The Church of San Pietro e Paolo has undergone several renovations over time: founded in 1613, it was initially dedicated to San Michele Arcangelo; in the 15th century it then took the title of San Paolo Apostolo. The high altar, the floor and the sacristy are from the eighteenth century; in fact, in 1747 the church and the sacristy were enlarged.

A marble plaque transmits the date of the consecration made by the Archbishop of Sorrento, Msgr. Saverio Apuzzo on 27 September 1847. Another plaque on the external façade commemorates the visit to Pastena of the First Queen of Italy, Margherita of Savoy, after whom the square in front is named.

The church has a single nave with an apse; the High Altar, erected in 1710, is in polychrome marble. A valuable canvas depicts the Princes of the Apostles. On the left side, at the entrance to the church, there is the altar erected in 1847, on the spot where the baptismal font was previously.

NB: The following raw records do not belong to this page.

(** ** The format pass on its own output *)

(** X27.  With at most one opening tag of the tracker entry in the text,
    the format pass changes nothing on its own output: [%1$s] stands
    where the pattern wants [%s]. *)
Theorem format_pass_twice (text : pystr) :
  (occurrences tracker_open text <= 1)%nat ->
  fix_format_specifiers (fix_format_specifiers text) = fix_format_specifiers text.
Proof.
  intros H. apply scan_sub_idle. apply fix_format_settled. exact H.
Qed.

Lemma format_pass_twice_witness :
  fix_format_specifiers
    (fix_format_specifiers
       (lit "<resources>" ++ tracker_entry [] (lit "%s: %d") ++ lit "</resources>"))
  = fix_format_specifiers
      (lit "<resources>" ++ tracker_entry [] (lit "%s: %d") ++ lit "</resources>").
Proof.
  apply format_pass_twice. vm_compute. apply le_n.
Defined.

(** X28.  All the format pass does to a text is to put [1$] or [2$]
    after some of its [%]: every other character is written back where
    it was. *)
Theorem format_pass_inserts_numbers (text : pystr) :
  numbered text (fix_format_specifiers text).
Proof. apply numbered_fix_format. Qed.
(** C1, as the claim is worded, fails on a child that writes a NUL byte:
    of the four bytes [a NUL b newline] only the first reaches the sink. *)
Lemma ExecuteAsync_forwards_counterexample :
  ∃ w2,
    Demo.popen "cat blob" = Some Demo.blob ∧
    get Demo.popen 0 (ExecuteAsync 1 1 Demo.start).2 = Some (Returned (), w2) ∧
    sinks w2 !! 1 = Some [x61] ∧
    [x61] ≠ Demo.blob.
Proof.
  eexists. split; [reflexivity|]. split; [vm_compute; reflexivity|].
  split; [reflexivity|discriminate].
Qed.

(** *** A spawn that fails *)

(** C2.  When the spawn primitive returns the null handle, [ExecuteAsync]
    itself returns a valid future and throws nothing; however far the
    background thread has run by then, it is [get] on that future that
    throws [FileSystemException("popen() failed!")]. *)
Theorem ExecuteAsync_spawn_error_at_get popen w cmd ostr c :
  strings w !! cmd = Some c →
  popen c = None →
  ∃ hdl w1,
    ExecuteAsync cmd ostr w = (Returned hdl, w1) ∧
    valid hdl w1 = true ∧
    ∀ n, ∃ w1' w2,
      run_schedule popen (replicate n (length (tasks w))) w1 = Some w1' ∧
      get popen hdl w1' = Some (Thrown (FileSystemException "popen() failed!"), w2).
Proof.
  intros Hcmd Hspawn. eexists _, _. split; [done|]. split.
  - unfold valid. cbn. by rewrite lookup_snoc.
  - intros n. eexists _, _. split.
    + by apply (run_spawn_failed popen n cmd ostr c w).
    + destruct n as [|n].
      * by apply (get_spawn_failed popen cmd ostr c w).
      * apply get_ended.
Qed.

Lemma ExecuteAsync_spawn_error_at_get_witness :
  ∃ hdl w1,
    ExecuteAsync 2 0 Demo.start = (Returned hdl, w1) ∧
    valid hdl w1 = true ∧
    ∀ n, ∃ w1' w2,
      run_schedule Demo.popen (replicate n (length (tasks Demo.start))) w1 = Some w1' ∧
      get Demo.popen hdl w1' = Some (Thrown (FileSystemException "popen() failed!"), w2).
Proof.
  apply (ExecuteAsync_spawn_error_at_get Demo.popen Demo.start 2 0 "__not_a_real_binary__").
  - reflexivity.
  - reflexivity.
Defined.

(** C3.  When the spawn fails nothing is ever written: at every moment of
    the background thread's run, and after the handle has been awaited and
    has thrown, every sink holds what it held before the call. *)
Theorem ExecuteAsync_spawn_error_sink_untouched popen w cmd ostr c :
  strings w !! cmd = Some c →
  popen c = None →
  ∀ n, ∃ w1 w2,
    run_schedule popen (replicate n (length (tasks w))) (ExecuteAsync cmd ostr w).2
      = Some w1 ∧
    sinks w1 = sinks w ∧
    get popen (length (futures w)) w1 = Some (Thrown popen_failed, w2) ∧
    sinks w2 = sinks w.
Proof.
  intros Hcmd Hspawn n. eexists _, _. split.
  - by apply (run_spawn_failed popen n cmd ostr c w).
  - destruct n as [|n].
    + split; [done|]. split; [by apply (get_spawn_failed popen cmd ostr c w)|done].
    + split; [done|]. split; [apply get_ended|done].
Qed.

Lemma ExecuteAsync_spawn_error_sink_untouched_witness :
  ∃ w1 w2,
    run_schedule Demo.popen (replicate 3 (length (tasks Demo.start)))
                 (ExecuteAsync 2 0 Demo.start).2 = Some w1 ∧
    sinks w1 = sinks Demo.start ∧
    get Demo.popen (length (futures Demo.start)) w1 = Some (Thrown popen_failed, w2) ∧
    sinks w2 = sinks Demo.start.
Proof.
  apply (ExecuteAsync_spawn_error_sink_untouched
           Demo.popen Demo.start 2 0 "__not_a_real_binary__").
  - reflexivity.
  - reflexivity.
Defined.

(** *** One read of the loop *)

Lemma task_step_reading popen tid w t pipe content :
  tasks w !! tid = Some t → state t = Reading pipe →
  sinks w !! ostr_ref t = Some content →
  task_step popen tid w =
  Some (match fgets buffer_size pipe with
        | None => set_state tid (Done Completed) w
        | Some (buffer, pipe') =>
            set_state tid (Reading pipe')
              (World (strings w) (<[ostr_ref t := content ++ c_str buffer]> (sinks w))
                     (tasks w) (futures w) (spawned w))
        end).
Proof.
  intros Ht Hst Hsink. unfold task_step. rewrite Ht. cbn. rewrite Hst.
  destruct (fgets buffer_size pipe) as [[buffer pipe']|]; [|done].
  unfold write. by rewrite Hsink.
Qed.

(** C8.  A read of the forwarding loop that does not meet the end of the
    stream fills the buffer with a piece of the stream, 1 to 127 bytes
    long, and the terminating NUL; a newline can only be the last byte of
    the piece, and a piece that stops short of 127 bytes with bytes left
    on the stream ends in a newline.  What goes to the sink is the buffer
    read as a C string: the piece up to its first NUL byte, so the bytes
    behind an embedded NUL are not forwarded. *)
Theorem ExecuteAsync_read_is_C_string popen w tid t stream content buffer rest :
  tasks w !! tid = Some t →
  state t = Reading stream →
  sinks w !! ostr_ref t = Some content →
  fgets buffer_size stream = Some (buffer, rest) →
  ∃ line w',
    stream = line ++ rest ∧
    buffer = line ++ [NUL] ∧
    1 ≤ length line ≤ 127 ∧
    (∀ i, line !! i = Some newline → S i = length line) ∧
    (length line < 127 → rest ≠ [] → last line = Some newline) ∧
    (∀ seen behind, line = seen ++ NUL :: behind → NUL ∉ seen → c_str buffer = seen) ∧
    (NUL ∉ line → c_str buffer = line) ∧
    task_step popen tid w = Some w' ∧
    sinks w' !! ostr_ref t = Some (content ++ c_str buffer) ∧
    tasks w' !! tid = Some (set_pc (Reading rest) t).
Proof.
  intros Ht Hst Hsink Hread.
  pose proof (task_step_reading popen tid w t stream content Ht Hst Hsink) as Hstep.
  rewrite Hread in Hstep.
  apply fgets_Some in Hread as (line & -> & Hsplit & Hlen & Hline & Hrest); [|cbv; lia].
  eexists line, _. repeat split; try done.
  - lia.
  - cbn in Hlen. lia.
  - intros i. rewrite Hline. apply read_line_newline_last.
  - rewrite Hline, Hrest. apply read_line_short.
  - intros seen behind -> Hseen. rewrite <-app_assoc. cbn. by apply c_str_cut.
  - intros Hnul. by rewrite c_str_terminator, c_str_no_NUL.
  - cbn. apply lookup_insert_eq.
  - cbn. by apply lookup_alter_set_pc.
Qed.

Lemma ExecuteAsync_read_is_C_string_witness :
  let stream := Demo.blob ++ [x63] in
  let w := World ∅ {[ 0 := [] ]} [Task 0 0 (Reading stream)] [Some 0] ["cat blob"%string] in
  ∃ line w',
    stream = line ++ [x63] ∧
    Demo.blob ++ [NUL] = line ++ [NUL] ∧
    1 ≤ length line ≤ 127 ∧
    (∀ i, line !! i = Some newline → S i = length line) ∧
    (length line < 127 → [x63] ≠ [] → last line = Some newline) ∧
    (∀ seen behind, line = seen ++ NUL :: behind → NUL ∉ seen →
                    c_str (Demo.blob ++ [NUL]) = seen) ∧
    (NUL ∉ line → c_str (Demo.blob ++ [NUL]) = line) ∧
    task_step Demo.popen 0 w = Some w' ∧
    sinks w' !! 0 = Some ([] ++ c_str (Demo.blob ++ [NUL])) ∧
    tasks w' !! 0 = Some (set_pc (Reading [x63]) (Task 0 0 (Reading stream))).
Proof.
  intros stream w.
  apply (ExecuteAsync_read_is_C_string Demo.popen w 0 (Task 0 0 (Reading stream))
           stream [] (Demo.blob ++ [NUL]) [x63]).
  - reflexivity.
  - reflexivity.
  - reflexivity.
  - reflexivity.
Defined.

(** *** ExecuteSync against ExecuteAsync *)

(** C9.  On the same command the two runners do the same: when
    [ExecuteSync] returns a string, awaiting [ExecuteAsync] returns
    normally and has appended exactly that string to the sink; when
    [ExecuteSync] throws, which it does exactly when the spawn primitive
    returns null, awaiting [ExecuteAsync] throws the same exception and
    the sink is as it was. *)
Theorem ExecuteSync_ExecuteAsync_agree popen w cmd ostr c content :
  strings w !! cmd = Some c →
  sinks w !! ostr = Some content →
  ∃ hdl w1 w2,
    ExecuteAsync cmd ostr w = (Returned hdl, w1) ∧
    match ExecuteSync popen c with
    | Returned result =>
        is_Some (popen c) ∧
        get popen hdl w1 = Some (Returned (), w2) ∧
        sinks w2 !! ostr = Some (content ++ result)
    | Thrown e =>
        popen c = None ∧
        get popen hdl w1 = Some (Thrown e, w2) ∧
        sinks w2 !! ostr = Some content
    end.
Proof.
  intros Hcmd Hsink. unfold ExecuteSync.
  destruct (popen c) as [pipe|] eqn:Hspawn.
  - eexists _, _, _. split; [done|]. split; [done|]. split.
    + by apply (get_spawned popen cmd ostr c pipe content w).
    + cbn. apply lookup_insert_eq.
  - eexists _, _, _. split; [done|]. split; [done|]. split.
    + by apply (get_spawn_failed popen cmd ostr c w).
    + done.
Qed.

Lemma ExecuteSync_ExecuteAsync_agree_witness :
  ∃ hdl w1 w2,
    ExecuteAsync 1 1 Demo.start = (Returned hdl, w1) ∧
    match ExecuteSync Demo.popen "cat blob" with
    | Returned result =>
        is_Some (Demo.popen "cat blob") ∧
        get Demo.popen hdl w1 = Some (Returned (), w2) ∧
        sinks w2 !! 1 = Some ([] ++ result)
    | Thrown e =>
        Demo.popen "cat blob" = None ∧
        get Demo.popen hdl w1 = Some (Thrown e, w2) ∧
        sinks w2 !! 1 = Some []
    end.
Proof.
  apply (ExecuteSync_ExecuteAsync_agree Demo.popen Demo.start 1 1 "cat blob" []).
  - reflexivity.
  - reflexivity.
Defined.

(** *** The completion handle *)

(** C4 (as amended).  The future returned by [ExecuteAsync] stands for one
    new thread, which has not yet called the spawn primitive.  Awaiting it
    resolves it once, to one outcome: the first [get] returns or throws
    according to that outcome, after exactly one call of the spawn
    primitive, and the finished thread takes no further step.  That [get]
    leaves the future without shared state: it is no longer valid, and a
    second [get] on it has no defined result (and runs nothing). *)
Theorem future_resolves_once popen w cmd ostr c content :
  strings w !! cmd = Some c →
  sinks w !! ostr = Some content →
  ∃ hdl w1 o w2,
    ExecuteAsync cmd ostr w = (Returned hdl, w1) ∧
    tasks w1 = tasks w ++ [Task cmd ostr Spawning] ∧
    spawned w1 = spawned w ∧
    valid hdl w1 = true ∧
    get popen hdl w1 = Some (rethrow o, w2) ∧
    tasks w2 = tasks w ++ [Task cmd ostr (Done o)] ∧
    spawned w2 = spawned w ++ [c] ∧
    (∀ n, run_schedule popen (replicate n (length (tasks w))) w2 = Some w2) ∧
    valid hdl w2 = false ∧
    get popen hdl w2 = None.
Proof.
  intros Hcmd Hsink.
  assert (∃ o w2, get popen (length (futures w)) (launched cmd ostr w) = Some (rethrow o, w2) ∧
                  tasks w2 = tasks w ++ [Task cmd ostr (Done o)] ∧
                  spawned w2 = spawned w ++ [c] ∧
                  futures w2 = futures w ++ [None]) as (o & w2 & Hget & Htasks & Hlog & Hfut).
  { destruct (popen c) as [pipe|] eqn:Hspawn.
    - exists Completed. eexists.
      split; [by apply (get_spawned popen cmd ostr c pipe content w)|done].
    - exists (Failed popen_failed). eexists.
      split; [by apply (get_spawn_failed popen cmd ostr c w)|done]. }
  exists (length (futures w)), (launched cmd ostr w), o, w2.
  repeat split; try done.
  - unfold valid. cbn. by rewrite lookup_snoc.
  - intros n. apply (run_done popen n _ _ (Task cmd ostr (Done o)) o); [|done].
    rewrite Htasks. apply lookup_snoc.
  - unfold valid. by rewrite Hfut, lookup_snoc.
  - unfold get. by rewrite Hfut, lookup_snoc.
Qed.

Lemma future_resolves_once_witness :
  ∃ hdl w1 o w2,
    ExecuteAsync 0 0 Demo.start = (Returned hdl, w1) ∧
    tasks w1 = tasks Demo.start ++ [Task 0 0 Spawning] ∧
    spawned w1 = spawned Demo.start ∧
    valid hdl w1 = true ∧
    get Demo.popen hdl w1 = Some (rethrow o, w2) ∧
    tasks w2 = tasks Demo.start ++ [Task 0 0 (Done o)] ∧
    spawned w2 = spawned Demo.start ++ ["echo hello"%string] ∧
    (∀ n, run_schedule Demo.popen (replicate n (length (tasks Demo.start))) w2 = Some w2) ∧
    valid hdl w2 = false ∧
    get Demo.popen hdl w2 = None.
Proof.
  apply (future_resolves_once Demo.popen Demo.start 0 0 "echo hello" []).
  - reflexivity.
  - reflexivity.
Defined.

(** C4, as the claim is worded, fails on its last part: after the first
    [get] has returned, a second [get] on the same future does not return
    that outcome again. *)
Lemma future_second_get_counterexample :
  ∃ w2,
    get Demo.popen 0 (ExecuteAsync 0 0 Demo.start).2 = Some (Returned (), w2) ∧
    get Demo.popen 0 w2 = None ∧
    get Demo.popen 0 w2 ≠ Some (Returned (), w2).
Proof.
  eexists. split; [vm_compute; reflexivity|]. split; [reflexivity|discriminate].
Qed.

(** *** The command string *)

Lemma task_step_dangling popen tid w t :
  tasks w !! tid = Some t → state t = Spawning →
  strings w !! cmd_ref t = None →
  task_step popen tid w = None.
Proof.
  intros Ht Hst Hcmd. unfold task_step. rewrite Ht. cbn. by rewrite Hst, Hcmd.
Qed.

Lemma join_dangling popen tid w t :
  tasks w !! tid = Some t → state t = Spawning →
  strings w !! cmd_ref t = None →
  join popen tid w = None.
Proof.
  intros Ht Hst Hcmd. unfold join, steps_left. rewrite Ht, Hst, Hcmd.
  cbn [mbind option_bind]. change (replicate 1 tid) with [tid].
  by rewrite run_schedule_cons, (task_step_dangling popen tid w t).
Qed.
(** C9. Sspai fills the url of every Item with the [id] field of its
    record, and with the empty string when the record has no [id]: the urls
    of the Items are the ids of the records that have a title, in order. *)
Theorem sspai_url_is_record_id (self : NewsSource) (u : pyval) (w w1 : world)
    (params resp : list (string * pyval)) (records : list pyval) :
  fetch u (PDict (dict_set "created_at" (PInt (clock w)) params)) w
  = (inr (PDict resp), w1) ->
  dict_lookup "data" resp = Some (PList records) ->
  Forall (fun r => is_object r = true) records ->
  exists items,
    Sspai_fetch_api self u (PDict params) w = (inr items, w1)
    /\ map url items
       = map (field_or "id" (PStr ""))
             (filter (fun r => truthy (field_or "title" (PStr "") r)) records).
Proof.
  intros Hf Hd Ho.
  rewrite (Sspai_fetch_api_loop self u w w1 params resp records Hf Hd).
  set (g := fun (r : pyval) (w : world) =>
              if truthy (field_or "title" (PStr "") r)
              then [new_item self (field_or "title" (PStr "") r)
                             (field_or "id" (PStr "") r)
                             (field_or "summary" (PStr "") r) (clock w)]
              else []).
  exists (flat_map (fun r => g r w1) records). split.
  - apply (for_collect g records (Sspai_record self) w1).
    eapply Forall_impl; [|exact Ho]. intros r Hr acc.
    apply Sspai_record_runs, Hr.
  - clear. induction records as [|r rs IH]; [reflexivity|].
    simpl. rewrite map_app, IH. unfold g.
    destruct (truthy (field_or "title" (PStr "") r)); reflexivity.
Qed.

(* ================================================================== *)
(** ** Isolation of failures *)

(** A loop whose body, on each element, appends what the element
    contributes and never raises. *)
Lemma for_thread {X Y} (part : X -> world -> list Y * world) (P : X -> Prop)
    (body : X -> list Y -> M (list Y)) (xs : list X) :
  (forall x acc w, P x ->
     body x acc w = (inr (acc ++ fst (part x w)), snd (part x w))) ->
  Forall P xs ->
  forall acc w,
    for_ xs body acc w
    = (inr (acc ++ fst (thread part xs w)), snd (thread part xs w)).
Proof.
  intros Hb. induction 1 as [|x xs Hx _ IH]; intros acc w; simpl.
  - rewrite app_nil_r. reflexivity.
  - unfold bind. rewrite (Hb x acc w Hx), IH.
    destruct (part x w) as [mine w1]. simpl.
    destruct (thread part xs w1) as [theirs w2]. simpl.
    rewrite app_assoc. reflexivity.
Qed.

Lemma endpoint_step_contributes (self : NewsSource) (entry : string * pyval)
    (acc : list NewsItem) (w : world) :
  has_url (snd entry) = true ->
  endpoint_step self entry acc w
  = (inr (acc ++ fst (endpoint_contribution self entry w)),
     snd (endpoint_contribution self entry w)).
Proof.
  destruct entry as [key [| | | | | |c]]; try discriminate. simpl.
  destruct (dict_lookup "url" c) as [u|] eqn:Hu; [|discriminate]. intros _.
  unfold endpoint_step, endpoint_contribution, getitem, get, lift, bind,
         try_except, py_getitem, py_get, field_or, print, printed, ret.
  rewrite Hu.
  destruct (fetch u _ w) as [[e|data] w1]; simpl.
  - rewrite app_nil_r. reflexivity.
  - destruct (WallStreetCN_parse_endpoint self key data w1) as [[e|parsed] w2];
      simpl; rewrite ?app_nil_r; reflexivity.
Qed.
Lemma evolves_trans (d : loc) (st1 st2 st3 : State) :
  evolves d st1 st2 -> evolves d st2 st3 -> evolves d st1 st3.
Proof.
  intros (He & Ho & Hl & Hh) (He' & Ho' & Hl' & Hh'). unfold evolves.
  split_and!.
  - congruence.
  - eauto using options_step_trans.
  - congruence.
  - intros l Hne. now rewrite Hh', Hh.
Qed.

Lemma after_nargs_step (i : nat) (o : Option) (st : State) :
  options st !! i = Some o ->
  environ (after_nargs i o st) = environ st /\
  Forall2 nargs_update (options st) (options (after_nargs i o st)) /\
  heap (after_nargs i o st) = heap st /\
  stdout (after_nargs i o st) = stdout st.
Proof.
  intros Hi. unfold after_nargs.
  destruct (Action_eqb (action o) append) eqn:E; cbn.
  - auto using options_step_refl.
  - split_and!; try reflexivity.
    rewrite <- (list_insert_id (options st) i o Hi) at 1.
    apply Forall2_insert; [apply options_step_refl |].
    right. split; [| reflexivity].
    intros Ha. apply Action_eqb_eq in Ha. congruence.
Qed.

Lemma item_evolves (d : loc) (kv : string * string) (st : State) :
  evolves d st (snd (update_defaults_item d kv st)).
Proof.
  destruct kv as [k v]. rewrite update_defaults_item_eq.
  destruct (get_option (options st) k) as [[i o] |] eqn:Hget;
    [| apply evolves_refl].
  destruct (String.eqb v ""); [apply evolves_refl |].
  apply get_option_lookup in Hget.
  destruct (after_nargs_step i o st Hget) as (He & Ho & Hh & _).
  cbv zeta. unfold evolves.
  destruct (coerced_value o k v) as [val | e].
  - cbn. rewrite Hh.
    split_and!; [exact He | exact Ho | apply length_alter |].
    intros l Hne. now apply list_lookup_alter_ne.
  - assert (Hst1 : evolves d st (after_nargs i o st)).
    { unfold evolves. rewrite Hh. auto. }
    destruct e; exact Hst1.
Qed.

(** An item that does not reach line 140 with the destination [dn]
    leaves the binding of [dn] alone, whatever its outcome. *)
Lemma item_keeps_dest (d : loc) (kv : string * string) (dn : option string)
    (st : State) :
  writes_dest (options st) dn kv = false ->
  deref (snd (update_defaults_item d kv st)) d !! dn = deref st d !! dn.
Proof.
  destruct kv as [k v]. unfold writes_dest. cbn [fst snd].
  rewrite update_defaults_item_eq.
  destruct (get_option (options st) k) as [[i o] |] eqn:Hget; [| reflexivity].
  destruct (String.eqb v ""); [reflexivity |]. cbn [negb andb].
  intros Hdn. apply bool_decide_eq_false in Hdn.
  apply get_option_lookup in Hget.
  destruct (after_nargs_step i o st Hget) as (_ & _ & Hh & _).
  cbv zeta.
  assert (Hst1 : deref (after_nargs i o st) d = deref st d).
  { unfold deref. now rewrite Hh. }
  destruct (coerced_value o k v) as [val | e].
  - cbn. unfold deref. cbn. rewrite Hh, list_lookup_alter_eq.
    destruct (heap st !! d) as [m |]; cbn; [| reflexivity].
    now apply lookup_insert_ne.
  - destruct e; cbn; now rewrite <- Hst1.
Qed.

(** The item that reaches line 140 binds the destination to the coerced
    value. *)
Lemma item_writes_dest (d : loc) (k v : string) (i : nat) (o : Option)
    (st st' : State) :
  d < length (heap st) ->
  get_option (options st) k = Some (i, o) ->
  v <> "" ->
  update_defaults_item d (k, v) st = (Return tt, st') ->
  exists val, coerced_value o k v = Return val /\
              deref st' d !! dest o = Some val.
Proof.
  intros Hd Hget Hv. rewrite update_defaults_item_eq, Hget.
  destruct (String.eqb_spec v "") as [-> | _]; [now destruct Hv |].
  apply get_option_lookup in Hget.
  destruct (after_nargs_step i o st Hget) as (_ & _ & Hh & _).
  cbv zeta.
  destruct (coerced_value o k v) as [val | e].
  - intros [= <-]. exists val. split; [reflexivity |].
    unfold deref. cbn. rewrite Hh, list_lookup_alter_eq.
    destruct (lookup_lt_is_Some_2 (heap st) d Hd) as [m ->]. cbn.
    apply lookup_insert_eq.
  - destruct e; discriminate.
Qed.

(** *** The whole loop *)

Lemma update_defaults_eq (self : ConfigOptionParser) (d : loc) (st : State) :
  update_defaults self d st =
  match for_each (update_defaults_item d)
          (PyDict.items (merged_config self (environ st))) st with
  | (Return _, st') => (Return d, st')
  | (Raise e, st') => (Raise e, st')
  end.
Proof.
  unfold update_defaults, bind, get_state, ret.
  now destruct (for_each _ _ st) as [[[] | e] st'].
Qed.

Lemma loop_evolves (d : loc) (l : list (string * string)) (st : State) :
  evolves d st (snd (for_each (update_defaults_item d) l st)).
Proof.
  apply (for_each_relates (evolves d)).
  - apply evolves_refl.
  - apply evolves_trans.
  - intros x st0. apply item_evolves.
Qed.

Lemma update_defaults_evolves (self : ConfigOptionParser) (d : loc) (st : State) :
  evolves d st (snd (update_defaults self d st)).
Proof.
  rewrite update_defaults_eq.
  pose proof (loop_evolves d (PyDict.items (merged_config self (environ st))) st)
    as H0.
  now destruct (for_each _ _ st) as [[[] | e] st'].
Qed.

(** Items that do not write [dn] leave its binding alone. *)
Lemma loop_keeps_dest (d : loc) (dn : option string) (l : list (string * string)) :
  forall st : State,
    forallb (fun kv => negb (writes_dest (options st) dn kv)) l = true ->
    deref (snd (for_each (update_defaults_item d) l st)) d !! dn
    = deref st d !! dn.
Proof.
  induction l as [| kv l IH]; intros st Hall; [reflexivity |].
  cbn [forallb] in Hall. apply andb_true_iff in Hall as [Hkv Hl].
  apply negb_true_iff in Hkv.
  rewrite for_each_cons.
  pose proof (item_keeps_dest d kv dn st Hkv) as Hkeep.
  pose proof (item_evolves d kv st) as (_ & Ho & _).
  destruct (update_defaults_item d kv st) as [[[] | e] st']; cbn in *;
    [| exact Hkeep].
  rewrite IH; [exact Hkeep |].
  now rewrite (no_writer_step (options st) (options st') dn l Ho).
Qed.

Lemma update_defaults_from_eq (self : ConfigOptionParser) (d : loc) (st : State) :
  update_defaults self d st =
  update_defaults_from d (PyDict.items (merged_config self (environ st))) st.
Proof. reflexivity. Qed.

Lemma options_step_item (d : loc) (st0 : State) (x : string * string) (st : State) :
  Forall2 nargs_update (options st0) (options st) ->
  Forall2 nargs_update (options st0)
    (options (snd (update_defaults_item d x st))).
Proof.
  intros H0. destruct (item_evolves d x st) as (_ & Ho & _).
  eauto using options_step_trans.
Qed.

Lemma dests_step (opts opts' : list Option) :
  Forall2 nargs_update opts opts' -> dests opts' = dests opts.
Proof.
  unfold dests. induction 1 as [| o o' l l' Hoo _ IH]; [reflexivity |].
  cbn. apply nargs_update_fields in Hoo as (_ & _ & _ & _ & -> & _).
  now rewrite IH.
Qed.

Lemma item_dom (d : loc) (kv : string * string) (st : State) :
  dom (deref (snd (update_defaults_item d kv st)) d)
  ⊆ dom (deref st d) ∪ dests (options st).
Proof.
  destruct kv as [k v]. rewrite update_defaults_item_eq.
  destruct (get_option (options st) k) as [[i o] |] eqn:Hget;
    [| set_solver].
  destruct (String.eqb v ""); [set_solver |].
  apply get_option_lookup in Hget.
  destruct (after_nargs_step i o st Hget) as (_ & _ & Hh & _).
  cbv zeta.
  assert (Hst1 : deref (after_nargs i o st) d = deref st d).
  { unfold deref. now rewrite Hh. }
  destruct (coerced_value o k v) as [val | e].
  - cbn. unfold deref. cbn. rewrite Hh, list_lookup_alter_eq.
    destruct (heap st !! d) as [m |]; cbn; [| set_solver].
    rewrite dom_insert.
    assert (dest o ∈ dests (options st)).
    { unfold dests. apply elem_of_list_to_set, list_elem_of_fmap.
      exists o. split; [reflexivity |]. eapply list_elem_of_lookup_2, Hget. }
    set_solver.
  - destruct e; cbn; rewrite <- Hst1; set_solver.
Qed.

Of notable artistic interest is the painting of S. Francesco di Paola, by the school of Guido Reni. In the newsstand there is the wooden statue of the Addolorata. A second altar, dating back to the church’s foundation, is dedicated to S.M. of Constantinople. An ancient painting depicting the Madonna and SS. Domenico and Agnello bears the noble coat of arms of the founder: Gennaro Vicedomini. The third sacred altar to the SS. Name of Jesus, was previously dedicated to St. Anthony of Padua. A canvas of the Madonna del Carmine, with the SS. Sebastiano and Antonio da Padova, was transferred from this altar to the apse, which also bears the heraldic coat of arms of the Cacace, founders of the altar before 1657.

On the right side, the first altar dates back to 1847 and was replaced in 1862 by another in marble by Gualdieri. Above it is a statue of the Madonna, which replaced a canvas, now kept in the sacristy, of the Virgin of the Carmine.

The second altar is of the Madonna delle Grazie, previously it bore the title of S. Antonio. A painting of 1685 with the Virgin of Grace, S. Rocco and S. Antonio and with the coat of arms of the Scoppa family of Sant’Agata was removed and replaced with a statue of the Madonna delle Grazie, brought from the church of the Desert, before the suppression of the Convent, in 1810. The last altar was first dedicated to the SS. Crucifix, of which there was a wooden statue, in 1685. Later it was dedicated to the Immaculate Conception, in the XVIII century. A painting of the Immaculate Conception with St. Nicholas of Tolentino and B. Scota, at the foot, and the family coat of arms.